VocalEssence sings Bach with plenty of drama

Minneapolis Star-Tribune (MN):

It has to be a very special occasion for VocalEssence artistic director Philip Brunelle to cede the podium. So it was Saturday night at the Basilica of St. Mary in Minneapolis, when renowned German conductor Helmuth Rilling led the 32-voice Ensemble Singers. Rilling is most known for his interpretations of J.S. Bach, and his program included two of Bach's sacred works as well as works by two German Romantics who were inspired by him.

Felix Mendelssohn was a disciple of Bach, initiating a revival of interest in the composer with his rediscovery of the "St. Matthew Passion." His choral works, like the Two Psalms from Op. 78, frequently paid homage. The Singers performed these uncharacteristically dark settings with a strong sense of dramatic effect.
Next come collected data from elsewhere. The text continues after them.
(** * Debounce coordinator and batch dispatcher of the LangGraph gateway

    A shallow embedding of [src/api/main.py] (the [/messages] endpoint, the
    debounce store, the delayed flush and the per-agent dispatcher) and of
    [src/agents/simple_agent.py] ([SimpleAgent.process] and its graph).

    Python objects that are mutated through aliases (the parsed
    [MessageInput] objects) live in an explicit heap; the asyncio event loop
    is an explicit list of tasks that a schedule advances from one [await]
    to the next.  Integers are unbounded ([Z]); the delay of a flush is a
    binary64 float, obtained by a conversion that can raise
    [OverflowError]. *)

From Stdlib Require Import ZArith.
From Stdlib Require SpecFloat.
From Stdlib Require PrimFloat.
From stdpp Require Import gmap strings list pretty.

Local Open Scope string_scope.
Local Open Scope list_scope.

(** ** Data model *)

(** Python exceptions (subclasses of [Exception]) are carried as their text. *)
Definition exn := string.

(** [class MessageInput(BaseModel)] *)
Record MessageInput := {
  mensagem : string;
  agent_id : string;
  debounce : Z;
  session_id : option string;
  message_id : option string;
  cliente_id : option string;
  user_id : string;
  id_conta : string
}.

(** A skill entry of an agent configuration; every field is read with
    [skill.get(..., default)] in the source. *)
Record Skill := {
  sk_name : option string;
  sk_description : option string;
  sk_context : option string;
  sk_keywords : list string
}.

(** An entry of [agents_storage].  The temperature and the two timestamps are
    only forwarded to the LLM client and are left out. *)
Record AgentConfig := {
  ac_id : string;
  ac_name : string;
  ac_description : string;
  ac_instructions : string;
  ac_model : string;
  ac_max_tokens : Z;
  ac_skills : list Skill;
  ac_webhook_url : string
}.

(** The dictionary [agent.process] returns. *)
Record Response := {
  r_messages : list string;
  r_transferir : bool;
  r_session_id : string;
  r_user_id : string;
  r_agent_id : string;
  r_custom : list (list (string * string));
  r_agent_usage : list (string * string)
}.

(** Messages handed to [llm.invoke]. *)
Inductive ChatMessage :=
| SystemMessage (content : string)
| HumanMessage (content : string).

(** What [llm.invoke] returns: [lr_content = None] stands for an object
    without a [content] attribute, printed by [str] as [lr_str]. *)
Record LLMReply := {
  lr_content : option string;
  lr_str : string;
  lr_usage : option (list (string * string))
}.

(** What the world outside the process does while one message is being
    handled: the value [uuid.uuid4()] yields, the clock, the LLM, and a
    failure of the graph runtime (or of the state validation) if any. *)
Record Behaviour := {
  uuid4 : string;
  now : string;
  llm_invoke : list ChatMessage -> exn + LLMReply;
  graph_fault : option exn
}.

(** ** Python truthiness of [Optional[str]] and of [str] *)

Definition str_truthy (s : string) : bool := negb (String.eqb s "").

Definition opt_truthy (o : option string) : bool :=
  match o with Some s => str_truthy s | None => false end.

(** [o or d] *)
Definition py_or (o : option string) (d : string) : string :=
  match o with
  | Some s => if str_truthy s then s else d
  | None => d
  end.

(** ** Batch key: [f"{msg.agent_id}_{msg.user_id}_{msg.session_id or 'no_session'}"] *)

Definition debounce_key (msg : MessageInput) : string :=
  agent_id msg +:+ "_" +:+ user_id msg +:+ "_" +:+ py_or (session_id msg) "no_session".

(** ** Insertion-ordered dictionaries of lists

    [debounce_groups] and [agent_groups] are Python dicts filled by
    [if k not in d: d[k] = []] followed by [d[k].append(v)], and later
    iterated with [.items()]: order of first insertion matters. *)

Fixpoint dict_append {V} (k : string) (v : V) (d : list (string * list V))
  : list (string * list V) :=
  match d with
  | [] => [(k, [v])]
  | (k', vs) :: d' =>
      if decide (k' = k) then (k', vs ++ [v]) :: d'
      else (k', vs) :: dict_append k v d'
  end.

Definition group_by {V} (key : V -> string) (l : list V) : list (string * list V) :=
  foldl (fun d v => dict_append (key v) v d) [] l.

Fixpoint dict_get {V} (k : string) (d : list (string * list V)) : option (list V) :=
  match d with
  | [] => None
  | (k', vs) :: d' => if decide (k' = k) then Some vs else dict_get k d'
  end.

(** The distinct elements of a list, each at the place of its first
    occurrence: the order in which a dict filled from the list iterates. *)
Fixpoint first_occurrences (l : list string) : list string :=
  match l with
  | [] => []
  | x :: l' => x :: filter (λ y, y ≠ x) (first_occurrences l')
  end.

(** ** Heap of message objects *)

(** References are indices into the heap. *)
Abbreviation loc := nat.
Abbreviation heap := (list MessageInput).

Definition null_message : MessageInput :=
  {| mensagem := ""; agent_id := ""; debounce := 0; session_id := None;
     message_id := None; cliente_id := None; user_id := ""; id_conta := "" |}.

(** Field access through a reference. *)
Definition deref (h : heap) (l : loc) : MessageInput := default null_message (h !! l).

(** The request body parsed into fresh objects. *)
Definition alloc (h : heap) (msgs : list MessageInput) : heap * list loc :=
  (h ++ msgs, seq (length h) (length msgs)).

(** [msg.session_id = v] *)
Definition set_session_id (v : string) (m : MessageInput) : MessageInput :=
  {| mensagem := mensagem m; agent_id := agent_id m; debounce := debounce m;
     session_id := Some v; message_id := message_id m; cliente_id := cliente_id m;
     user_id := user_id m; id_conta := id_conta m |}.

(** ** Error handling: [try: ... except Exception as e: ...] *)

Definition try_except {A} (body : exn + A) (handler : exn -> exn + A) : exn + A :=
  match body with
  | inl e => handler e
  | inr a => inr a
  end.

(** ** [SimpleAgent] ([src/agents/simple_agent.py]) *)

Module SimpleAgent.

(** [needle in hay] on strings. *)
Fixpoint str_contains (needle hay : string) : bool :=
  if String.prefix needle hay then true
  else match hay with
       | EmptyString => false
       | String _ hay' => str_contains needle hay'
       end.

Definition nl : string := String (Ascii.ascii_of_nat 10) EmptyString.

Record SkillContext := {
  sc_name : string;
  sc_description : string;
  sc_context : string
}.

(** [AgentState.context]: the three keys [_process_message] writes, and the
    [skills] key ([[]] when the key is absent). *)
Record Context := {
  ctx_agent_name : option string;
  ctx_timestamp : option string;
  ctx_model : option string;
  ctx_skills : list SkillContext
}.

(** [class AgentState(BaseModel)] *)
Record AgentState := {
  messages : list string;
  st_user_id : string;
  st_session_id : string;
  st_agent_id : string;
  st_tenant_id : string;
  context : Context;
  skills_used : list string;
  transferir : bool;
  custom : list (list (string * string));
  agent_usage : list (string * string)
}.

(** The attributes [__init__] copies out of the configuration. *)
Record t := {
  self_agent_id : string;
  self_name : string;
  self_instructions : string;
  self_model : string;
  self_skills : list Skill
}.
Johannes Brahms was another passionate follower of Bach, as his Two Motets, Op. 74, ably demonstrated. Brahms managed to masterfully fuse a Baroque sensibility with a late-Romantic musical idiom. "O Heiland, reiss die Himmel auf," a rousing series of choral variations, was sung with robust intensity and pristine clarity.
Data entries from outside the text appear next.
Lemma page_In (A : Type) (limit offset : nat) (l : list A) (x : A) :
  In x (firstn limit (skipn offset l)) -> In x l.
Proof.
  intros H.
  rewrite <- (firstn_skipn offset l). apply in_or_app. right.
  rewrite <- (firstn_skipn limit (skipn offset l)). apply in_or_app. left. exact H.
Qed.

(** Every clause that [listMyPuzzles] adds to its [where] keeps the ones
    before it. *)
Lemma listMyPuzzles_where_sound (user0 : User) (input : ListMyPuzzles.input)
    (r : EmojiPuzzles.row) :
  listMyPuzzles_where user0 input r = true ->
  EmojiPuzzles.userId r = Some (user_id user0)
  /\ (ListMyPuzzles.includeInactive input <> Some true -> EmojiPuzzles.isActive r = true).
Proof.
  unfold listMyPuzzles_where.
  set (w0 := fun r => eq_nullable (EmojiPuzzles.userId r) (user_id user0)).
  set (w1 := if falsy_flag (ListMyPuzzles.includeInactive input)
             then fun r => w0 r && Bool.eqb (EmojiPuzzles.isActive r) true
             else w0).
  assert (H1 : w1 r = true ->
               EmojiPuzzles.userId r = Some (user_id user0)
               /\ (ListMyPuzzles.includeInactive input <> Some true ->
                   EmojiPuzzles.isActive r = true)).
  { unfold w1, w0.
    destruct (ListMyPuzzles.includeInactive input) as [[|]|]; cbn.
    - intros H. apply eq_nullable_eq in H. split; [exact H | congruence].
    - intros H. apply andb_true_iff in H. destruct H as [H Ha].
      apply eq_nullable_eq in H. apply Bool.eqb_prop in Ha. auto.
    - intros H. apply andb_true_iff in H. destruct H as [H Ha].
      apply eq_nullable_eq in H. apply Bool.eqb_prop in Ha. auto. }
  set (w2 := match ListMyPuzzles.category input with
             | Some c => if truthy c
                         then fun r => w1 r && eq_nullable (EmojiPuzzles.category r) c
                         else w1
             | None => w1
             end).
  assert (H2 : w2 r = true -> w1 r = true).
  { unfold w2. destruct (ListMyPuzzles.category input) as [c|]; [|auto].
    destruct (truthy c); [|auto].
    intros H. apply andb_true_iff in H. apply H. }
  destruct (ListMyPuzzles.difficulty input) as [d|]; [|auto].
  destruct (truthy (Difficulty_text d)); [|auto].
  intros H. apply andb_true_iff in H. destruct H as [H _]. auto.
Qed.

(** C8. For a signed-in caller [listMyPuzzles] always answers, leaves the
    database alone, and every puzzle among its items is owned by the caller
    (so it is neither a system puzzle nor a puzzle of someone else) and,
    unless [includeInactive] is true, is active. *)
Theorem listMyPuzzles_own_and_active :
  forall (env : Env) (u : User) (input : ListMyPuzzles.input) (db : Db),
  exists d,
    listMyPuzzles env (signed_in u) input db = (Returned d, db)
    /\ ListMyPuzzles.total d = List.length (ListMyPuzzles.items d)
    /\ forall p, In p (ListMyPuzzles.items d) ->
         In p (puzzles db)
         /\ EmojiPuzzles.userId p = Some (user_id u)
         /\ (ListMyPuzzles.includeInactive input <> Some true ->
             EmojiPuzzles.isActive p = true).
Proof.
  intros env u input db.
  unfold listMyPuzzles, bind, requireUser, select_puzzles, signed_in.
  cbn [locals user ret].
  eexists. split; [reflexivity|]. split; [reflexivity|].
  cbn [ListMyPuzzles.items]. intros p Hp.
  apply page_In, orderBy_createdAt_In, filter_In in Hp.
  destruct Hp as [Hin Hw]. split; [exact Hin|].
  apply (listMyPuzzles_where_sound u input p Hw).
Qed.

Lemma listMyPuzzles_own_and_active_witness :
  exists d,
    listMyPuzzles (env_at 500 "x") (signed_in alice)
      {| ListMyPuzzles.includeInactive := None;
         ListMyPuzzles.category := None;
         ListMyPuzzles.difficulty := None;
         ListMyPuzzles.page := 1;
         ListMyPuzzles.pageSize := 20 |} sample_db = (Returned d, sample_db)
    /\ map EmojiPuzzles.id (ListMyPuzzles.items d) = [js "p1"].
Proof.
  destruct (listMyPuzzles_own_and_active (env_at 500 "x") alice
              {| ListMyPuzzles.includeInactive := None;
                 ListMyPuzzles.category := None;
                 ListMyPuzzles.difficulty := None;
                 ListMyPuzzles.page := 1;
                 ListMyPuzzles.pageSize := 20 |} sample_db) as (d & Hrun & _).
  exists d. split; [exact Hrun|].
  vm_compute in Hrun. inversion Hrun. reflexivity.
Defined.

(* ================================================================== *)
(** ** Submitting an attempt *)
(* ================================================================== *)

Lemma select_by_id (A : Type) (key_of : A -> jsstring) (l : list A) (p : A) :
  NoDup (map key_of l) -> In p l ->
  filter (fun r => text_eqb (key_of r) (key_of p)) l = [p].
Proof.
  intros Hnd Hp.
  rewrite <- (select_by_key key_of (fun _ => true) l p Hnd Hp).
  apply filter_ext. intros r. rewrite andb_true_r. reflexivity.
Qed.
The four pieces were performed a cappella, showing off the Ensemble Singers to their best advantage, highlighting their exemplary technique and their admirable attempt at German diction. This small group produced a luxuriant sound, especially in the resonant acoustics of the Basilica.

The second half focused on the works of Bach himself. First up was the cantata for solo soprano, "Jauchzet Gott in allen Landen!" BWV 51. Soprano Marlis Petersen handled Bach's ornate ornamentation with high style. But she was less successful at maintaining a smooth legato line in the more plaintive sections, not to mention sounding underpowered in the cavernous space. Her performance style ultimately left the impression that this was a coloratura showpiece rather than a work that had anything to do with the church. The strings of the pickup chamber orchestra that accompanied had some serious intonation problems. But for the most part, the ensemble played with clean articulation.

It was good to have the Ensemble Singers back for the motet "Jesu, meine Freude," BWV 227. They performed the music with tonal purity and technical mastery, while still conveying the profound faith that Bach wrote into every measure. It was here that Rilling's vast experience as a Bach interpreter (he has recorded the complete works on 172 CDs) was most evident and inspiring.